Comparison of four immunoassays to an HPLC method for the therapeutic drug monitoring of methotrexate: Influence of the hydroxylated metabolite levels and impact on clinical threshold

Abstract

Objectives Methotrexate requires therapeutic drug monitoring in oncology because of narrow therapeutic index, especially the metabolite 7-hydroxymethotrexate exhibits nephrotoxicity. The goal of this study was to evaluate different assays and their impact on clinical decisions. Methods Following routine measurement with Abbott TDxFLx® assay (MTX-TDX), 62 samples were analysed on Architect®i1000 (MTX-ARCHI), Xpand® (ARK/XPND), Indiko® (ARK/INDI), and HPLC (MTX-HPLC) as the reference method. The influence of 7-hydroxymethotrexate was explored on ARK reagent to document the cause of the observed bias. ROC curves were built to study the impact of the method on the discharge thresholds for the patients at three levels. Results Total imprecision was below 2.60% for the methotrexate-ARCHI and close to 10% for both ARK assays for plasma pools.
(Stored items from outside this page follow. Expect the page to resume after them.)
(* ===== verification/TestsModify.v ===== *)
(** * The repository's unit tests of [src/fdw/modify] and of the chunk table
    of [src/fdw/scan.rs], run on the model.

    One boolean per test function, under the function's name.  A test of the
    handoff starts from an empty map: the thread-local starts empty and the
    tests use oids of their own. *)

From S2P Require Import Prelude RustStr Redact Errors RowId Options Externals Kernel Convert BlobService Store Handoff Coordinator ParquetIO Modify Pushdown PushdownWalk Partition Glob Scan Insert TestsText.
Local Open Scope Z_scope.

(** ** [src/fdw/modify/scan_handoff.rs] *)

Module HandoffTests.
Definition bl (l : list (string * string)) : BlobList := map (fun ne => (lit ne.1, lit ne.2)) l.

(** [take(oid).unwrap()[0]] is the given pair. *)
Definition first_is (v : option BlobList) (n e : string) : bool :=
  match v with Some v => assert_eq (v !! 0%nat) (Some (lit n, lit e)) | None => false end.

Definition publish_then_take_returns_same : bool :=
  let v := bl [("a.parquet", "e1")]%string in
  let h := publish 101 v ∅ in
  let '(h, r1) := take_entry 101 h in
  let '(h, r2) := take_entry 101 h in
  assert_eq r1 (Some v) && assert_eq r2 None.

Definition take_is_lifo : bool :=
  let h := publish 102 (bl [("first", "e1")]%string) ∅ in
  let h := publish 102 (bl [("second", "e2")]%string) h in
  let '(h, r1) := take_entry 102 h in
  let '(h, r2) := take_entry 102 h in
  first_is r1 "second" "e2" && first_is r2 "first" "e1".

Definition discard_drops_top : bool :=
  let h := publish 103 (bl [("x", "e")]%string) ∅ in
  let h := discard 103 h in
  let '(h, r) := take_entry 103 h in assert_eq r None.

Definition different_oids_isolated : bool :=
  let h := publish 201 (bl [("a", "e1")]%string) ∅ in
  let h := publish 202 (bl [("b", "e2")]%string) h in
  let '(h, r1) := take_entry 202 h in
  let '(h, r2) := take_entry 201 h in
  first_is r1 "b" "e2" && first_is r2 "a" "e1".

Definition take_unique_empty_returns_none : bool := assert_eq (take_unique 300 ∅).2 (Ok None).

Definition take_unique_single_entry_returns_it : bool :=
  let v := bl [("only.parquet", "e1")]%string in
  let h := publish 301 v ∅ in
  let '(h, r1) := take_unique 301 h in
  let '(h, r2) := take_unique 301 h in
  assert_eq r1 (Ok (Some v)) && assert_eq r2 (Ok None).

Definition take_unique_multiple_entries_errors_and_drains : bool :=
  let h := publish 302 (bl [("driver", "e_driver")]%string) ∅ in
  let h := publish 302 (bl [("inner", "e_inner")]%string) h in
  let '(h, r) := take_unique 302 h in
  err_and r (fun e => match e with SchemaMismatch msg => has "ambiguous scan_handoff" msg && has "self-referential" msg | _ => false end)
  && (stacked_count 302 h =? 0)%nat.

Definition stacked_count_reflects_pushes_and_pops : bool :=
  let h0 := ∅ in
  let h2 := publish 400 [] (publish 400 [] h0) in
  let '(h1, _) := take_entry 400 h2 in
  let '(h0', _) := take_entry 400 h1 in
  (stacked_count 400 h0 =? 0)%nat && (stacked_count 400 h2 =? 2)%nat && (stacked_count 400 h1 =? 1)%nat
  && (stacked_count 400 h0' =? 0)%nat.

Lemma handoff_pass : forallb id
  [publish_then_take_returns_same; take_is_lifo; discard_drops_top; different_oids_isolated; take_unique_empty_returns_none;
   take_unique_single_entry_returns_it; take_unique_multiple_entries_errors_and_drains; stacked_count_reflects_pushes_and_pops] = true.
Proof. vm_compute. reflexivity. Qed.
End HandoffTests.

(** ** [src/fdw/modify/coordinator.rs] *)

Module CoordinatorTests.
Definition register_and_mark_committed_round_trip : bool :=
  let c := register_staging "a.tmp.1.parquet" coordinator_new in
  let c := register_staging "b.tmp.2.parquet" c in
  let two := (length (pending_staging c) =? 2)%nat in
  let c := mark_committed "a.tmp.1.parquet" c in
  let one := assert_eq (pending_staging c) [lit "b.tmp.2.parquet"] in
  let c := mark_committed "b.tmp.2.parquet" c in
  two && one && coordinator_is_empty c.

(** [make_staging_name] draws a uuid: the first of the reference source. *)
Definition staged (original : string) : str := make_staging_name (ref_uuid 0%nat) (lit original).

Definition staging_name_contains_tmp_infix_and_preserves_ext : bool :=
  let s := staged "data/year=2025/file.parquet" in starts_with "data/year=2025/file.tmp." s && ends_with ".parquet" s.

Definition staging_name_without_parquet_ext_still_produces_tmp : bool :=
  let s := staged "rawfile" in starts_with "rawfile.tmp." s && ends_with ".parquet" s.

Lemma coordinator_pass : forallb id
  [register_and_mark_committed_round_trip; staging_name_contains_tmp_infix_and_preserves_ext;
   staging_name_without_parquet_ext_still_produces_tmp] = true.
Proof. vm_compute. reflexivity. Qed.
End CoordinatorTests.

(** ** [src/fdw/modify/kernel.rs] *)

Module KernelTests.
Local Existing Instance ref_arrow.
Local Existing Instance ref_roaring.

Definition schema_two : Schema := [mkField "id" Int64 true; mkField "name" Utf8 true].
Definition ids_col (ids : list Z) : RefArray := (Int64, map (fun z => Some (VI64 z)) ids).
Definition names_col (names : list string) : RefArray := (Utf8, map (fun s => Some (VUtf8 (lit s))) names).

(** [RecordBatch::try_new(..).unwrap()], continued. *)
Definition batch (ids : list Z) (names : list string) (f : list RefArray -> bool) : bool :=
  unwrap_and (try_new (ArrowApi := ref_arrow) schema_two [ids_col ids; names_col names]) f.

Definition ids_of (b : list RefArray) : list cell := col_cells (A := ref_arrow) 0 b.
Definition names_of (b : list RefArray) : list cell := col_cells (A := ref_arrow) 1 b.
Definition ids_are (b : list RefArray) (ids : list Z) : bool := assert_eq (ids_of b) (ids_col ids).2.
Definition names_are (b : list RefArray) (names : list string) : bool := assert_eq (names_of b) (names_col names).2.

Definition apply (b : list RefArray) (base_offset : Z) (edits : BlobEdits (R := ref_roaring)) (f : list RefArray -> bool) : bool :=
  unwrap_and (apply_edits_batch (A := ref_arrow) b base_offset schema_two edits) f.

Definition batch_no_edits_is_identity : bool :=
  batch [1; 2; 3] ["a"; "b"; "c"]%string (fun b =>
  apply b 0 BlobEdits_default (fun out => ids_are out [1; 2; 3] && names_are out ["a"; "b"; "c"]%string)).

Definition batch_delete_uses_absolute_offset : bool :=
  batch [10; 11; 12] ["x"; "y"; "z"]%string (fun b =>
  apply b 3 (mkBlobEdits {[4]} ∅) (fun out => ids_are out [10; 12] && names_are out ["x"; "z"]%string)).

Definition batch_update_uses_absolute_offset : bool :=
  batch [10; 11; 12] ["x"; "y"; "z"]%string (fun b =>
  apply b 3 (mkBlobEdits ∅ {[5 := mkRowOverride [None; Some (names_col ["Z"]%string)]]}) (fun out =>
  ids_are out [10; 11; 12] && names_are out ["x"; "y"; "Z"]%string)).

Definition batch_ignores_edits_outside_its_range : bool :=
  batch [1; 2; 3] ["a"; "b"; "c"]%string (fun b =>
  apply b 0 (mkBlobEdits {[7]} {[9 := mkRowOverride [Some (ids_col [99]); None]]}) (fun out =>
  ids_are out [1; 2; 3] && names_are out ["a"; "b"; "c"]%string)).

(** The schema of a batch is its columns' types here. *)
Definition batch_all_rows_deleted_yields_zero_rows : bool :=
  batch [1; 2] ["a"; "b"]%string (fun b =>
  apply b 0 (mkBlobEdits {[0; 1]} ∅) (fun out =>
  (num_rows (ArrowApi := ref_arrow) out =? 0)%nat && assert_eq (map fst out) (map field_type schema_two))).

Definition wrapper_streams_multiple_batches_with_running_offset : bool :=
  batch [1; 2] ["a"; "b"]%string (fun b0 => batch [3; 4] ["c"; "d"]%string (fun b1 =>
  let edits := mkBlobEdits {[1]} {[3 := mkRowOverride [None; Some (names_col ["D"]%string)]]} in
  unwrap_and (apply_edits (A := ref_arrow) (R := ref_roaring) [b0; b1] schema_two edits) (fun out =>
  match out with
  | [o0; o1] => ids_are o0 [1] && names_are o0 ["a"]%string && ids_are o1 [3; 4] && names_are o1 ["c"; "D"]%string
  | _ => false
  end))).

Lemma kernel_pass : forallb id
  [batch_no_edits_is_identity; batch_delete_uses_absolute_offset; batch_update_uses_absolute_offset;
   batch_ignores_edits_outside_its_range; batch_all_rows_deleted_yields_zero_rows;
   wrapper_streams_multiple_batches_with_running_offset] = true.
Proof. vm_compute. reflexivity. Qed.
End KernelTests.

(** ** [src/fdw/modify/update.rs] *)

(** The container URL is only parsed; [AzureBlobClient::new] keeps it. *)
Definition make_test_client : FdwResult AzureBlobClient :=
  client_new (fun _ => Ok tt) (fun _ _ => Ok tt) "fake.invalid" "fakeaccount"
    (SasCredential "http://127.0.0.1:1/c?sv=2024-11-04&sig=stub") "c".

Module UpdateTests.
Local Existing Instance ref_arrow.
Local Existing Instance ref_roaring.

Abbreviation Plan := (ModifyPlan (A := ref_arrow) (R := ref_roaring)).

Definition make_plan_with_one_blob (edit_count : Z) (f : Plan -> bool) : bool :=
  unwrap_and make_test_client (fun client =>
  f (mkPlan [mkEntry "x.parquet" 0 "e"] ∅ [mkField "i" Int32 true; mkField "s" Utf8 true] [] [] client Snappy true 0 edit_count)).

Definition deletes_of (plan : Plan) : option (gset Z) :=
  match edits plan !! 0 with Some e => Some (deletes e) | None => None end.

(** An error leaves the plan as it was: [record_delete] returns none. *)
Definition record_delete_rejects_beyond_cap : bool :=
  make_plan_with_one_blob MAX_EDITS_PER_STATEMENT (fun plan =>
  let rid := from_absolute 0 0 in
  err_and (record_delete plan rid) (fun e => match e with SchemaMismatch msg => has "MAX_EDITS_PER_STATEMENT" msg | _ => false end)
  && (edit_count plan =? MAX_EDITS_PER_STATEMENT) && bool_decide (default ∅ (deletes_of plan) = ∅)).

Definition record_update_rejects_beyond_cap : bool :=
  make_plan_with_one_blob MAX_EDITS_PER_STATEMENT (fun plan =>
  let rid := from_absolute 0 0 in
  err_and (record_update plan rid (mkRowOverride [None; None])) (fun e => match e with SchemaMismatch _ => true | _ => false end)
  && (edit_count plan =? MAX_EDITS_PER_STATEMENT)).

Definition record_delete_increments_count : bool :=
  make_plan_with_one_blob 0 (fun plan =>
  (edit_count plan =? 0) &&
  unwrap_and (foldM (fun plan i => record_delete plan (from_absolute 0 i)) plan (seqZ 0 5)) (fun plan =>
  (edit_count plan =? 5) && match deletes_of plan with Some d => (size d =? 5)%nat | None => false end)).

Definition reject_partition_update_errors_when_set_touches_partition_col : bool :=
  let names := map lit ["year"; "region"; "v"]%string in
  err_and (reject_partition_update [1%nat] [0%nat; 1%nat] names) (fun e =>
    match e with SchemaMismatch msg => has "cannot UPDATE partition column 'region'" msg && has "DELETE + INSERT" msg | _ => false end).

Definition reject_partition_update_passes_when_storage_only : bool :=
  let names := map lit ["year"; "region"; "v"]%string in
  unwrap_and (reject_partition_update [2%nat] [0%nat; 1%nat] names) (fun _ => true).

Lemma update_pass : forallb id
  [record_delete_rejects_beyond_cap; record_update_rejects_beyond_cap; record_delete_increments_count;
   reject_partition_update_errors_when_set_touches_partition_col; reject_partition_update_passes_when_storage_only] = true.
Proof. vm_compute. reflexivity. Qed.
End UpdateTests.

(** ** [src/fdw/modify/insert.rs] *)

Module InsertTests.
Local Existing Instance ref_arrow.
Local Existing Instance ref_parquet.

Definition options_of (filename : string) (cols : list str) (keys : Declared) : TableOptions :=
  mkTableOptions "c" (lit filename) Snappy None cols keys [] false.

Definition pick_target_layout_glob_strips_star_and_trailing_slash : bool :=
  let opts := options_of "events/year=2026/*" [lit "year"] [(lit "year", PInt4)] in
  let '(prefix, literal) := pick_target_layout opts in
  assert_eq prefix (lit "events/year=2026") && assert_eq literal None.

Definition pick_target_layout_literal_preserves_full_name : bool :=
  let opts := options_of "dir/one.parquet" [] [] in
  let '(prefix, literal) := pick_target_layout opts in
  assert_eq prefix (lit "dir") && assert_eq literal (Some (lit "dir/one.parquet")).

Abbreviation State := (InsertState (Y := ref_bytes) (A := ref_arrow) (Q := ref_parquet)).

Definition make_stub_state (base_prefix : string) (legacy : option string) (decls : Declared) (f : State -> bool) : bool :=
  unwrap_and make_test_client (fun client =>
  f (mkInsert [mkField "v" Int32 true] [] client Snappy [] decls (lit base_prefix) (lit <$> legacy) ∅ ∅ ∅ ∅)).

(** The clock and the uuid source of [generate_blob_name]. *)
Definition fresh : Fresh := mkFresh "20260101T000000Z" (ref_uuid 0%nat).

Definition compute_target_name_partitioned_emits_key_eq_val_segments : bool :=
  make_stub_state "events" None [(lit "year", PInt4); (lit "region", PText)] (fun state =>
  let name := compute_target_name state fresh (mkKey [lit "2026"; lit "us"]) in
  starts_with "events/year=2026/region=us/" name && ends_with ".parquet" name).

Definition compute_target_name_empty_key_reuses_literal_when_present : bool :=
  make_stub_state "dir" (Some "dir/one.parquet"%string) [] (fun state =>
  assert_eq (compute_target_name state fresh (mkKey [])) (lit "dir/one.parquet")).

Definition compute_target_name_empty_key_glob_synthesizes_under_prefix : bool :=
  make_stub_state "dir" None [] (fun state =>
  let name := compute_target_name state fresh (mkKey []) in
  starts_with "dir/" name && ends_with ".parquet" name).

Lemma insert_pass : forallb id
  [pick_target_layout_glob_strips_star_and_trailing_slash; pick_target_layout_literal_preserves_full_name;
   compute_target_name_partitioned_emits_key_eq_val_segments; compute_target_name_empty_key_reuses_literal_when_present;
   compute_target_name_empty_key_glob_synthesizes_under_prefix] = true.
Proof. vm_compute. reflexivity. Qed.
End InsertTests.

(** ** [src/fdw/scan.rs] *)

Module ChunkTests.
Definition entry (name : string) (chunk_base_row : Z) (etag : string) : BlobIdEntry := mkEntry (lit name) chunk_base_row (lit etag).

(** [register_chunk_if_boundary] on each row in turn, with a check of the
    table after each. *)
Fixpoint rows_from (fuel : nat) (row : Z) (check : list BlobIdEntry -> bool) (table : list BlobIdEntry) : option (list BlobIdEntry) :=
  match fuel with
  | O => Some table
  | S fuel' =>
      match register_chunk_if_boundary table 0 row with
      | Ok table' => if check table' then rows_from fuel' (row + 1) check table' else None
      | Err _ => None
      end
  end.

Definition all_rows (table : list BlobIdEntry) (check : list BlobIdEntry -> bool) : option (list BlobIdEntry) :=
  rows_from (Z.to_nat CHUNK_ROWS) 0 check table.

Definition some_and {T} (o : option T) (f : T -> bool) : bool := match o with Some x => f x | None => false end.

Definition no_push_within_first_chunk : bool :=
  some_and (all_rows [entry "a.parquet" 0 "e"] (fun t => (length t =? 1)%nat)) (fun _ => true).

Definition push_on_first_emit_into_second_chunk : bool :=
  unwrap_and (register_chunk_if_boundary [entry "a.parquet" 0 "e"] 0 CHUNK_ROWS) (fun table =>
  (length table =? 2)%nat && assert_eq (table !! 1%nat) (Some (entry "a.parquet" CHUNK_ROWS "e"))).

Definition blob_ending_at_chunk_boundary_does_not_overpush : bool :=
  some_and (all_rows [entry "a.parquet" 0 "ea"] (fun _ => true)) (fun t => (length t =? 1)%nat).

Definition two_blobs_first_exactly_chunk_sized_stays_in_sync : bool :=
  some_and (all_rows [entry "a.parquet" 0 "ea"] (fun _ => true)) (fun t =>
  (length t =? 1)%nat &&
  unwrap_and (register_chunk_if_boundary (t ++ [entry "b.parquet" 0 "eb"]) 1 0) (fun t =>
  (length t =? 2)%nat && assert_eq (name <$> t !! 1%nat) (Some (lit "b.parquet")))).

Definition idempotent_on_same_row : bool :=
  unwrap_and (foldM (fun t (_ : unit) => register_chunk_if_boundary t 0 CHUNK_ROWS) [entry "a.parquet" 0 "ea"] [tt; tt; tt])
    (fun t => (length t =? 2)%nat).

Lemma chunk_pass : forallb id
  [no_push_within_first_chunk; push_on_first_emit_into_second_chunk; blob_ending_at_chunk_boundary_does_not_overpush;
   two_blobs_first_exactly_chunk_sized_stays_in_sync; idempotent_on_same_row] = true.
Proof. vm_compute. reflexivity. Qed.
End ChunkTests.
The correlation coefficients were 0.93, 0.93, 0.89 and 0.95, the Bland–Altman difference plot revealed a bias of 0.075, 0.037, 0.049 and –0.002, and the number of results exceeding the TE criteria of 0.1 µM was 17 (27%), 13 (21%), 15 (24%) and 15 (24%) for MTX-TDX, ARK/INDI, ARK/XPND and MTX-ARCHI, respectively. Cross reactivity with 7-hydroxymethotrexate was between 1 and 9%. Overestimation of methotrexate concentration was between –4% and +32%. The most robust clinical level was found to be the highest level (0.2 µM) with ROC curves. Conclusions The authors found the best results for imprecision with chemiluminescent microparticle immunoassay method on methotrexate-ARCHI, with bias below to the RICOS recommendations and best correlation to the reference method. Impact on the threshold values for clinical decision need to be clearly exposed to clinicians.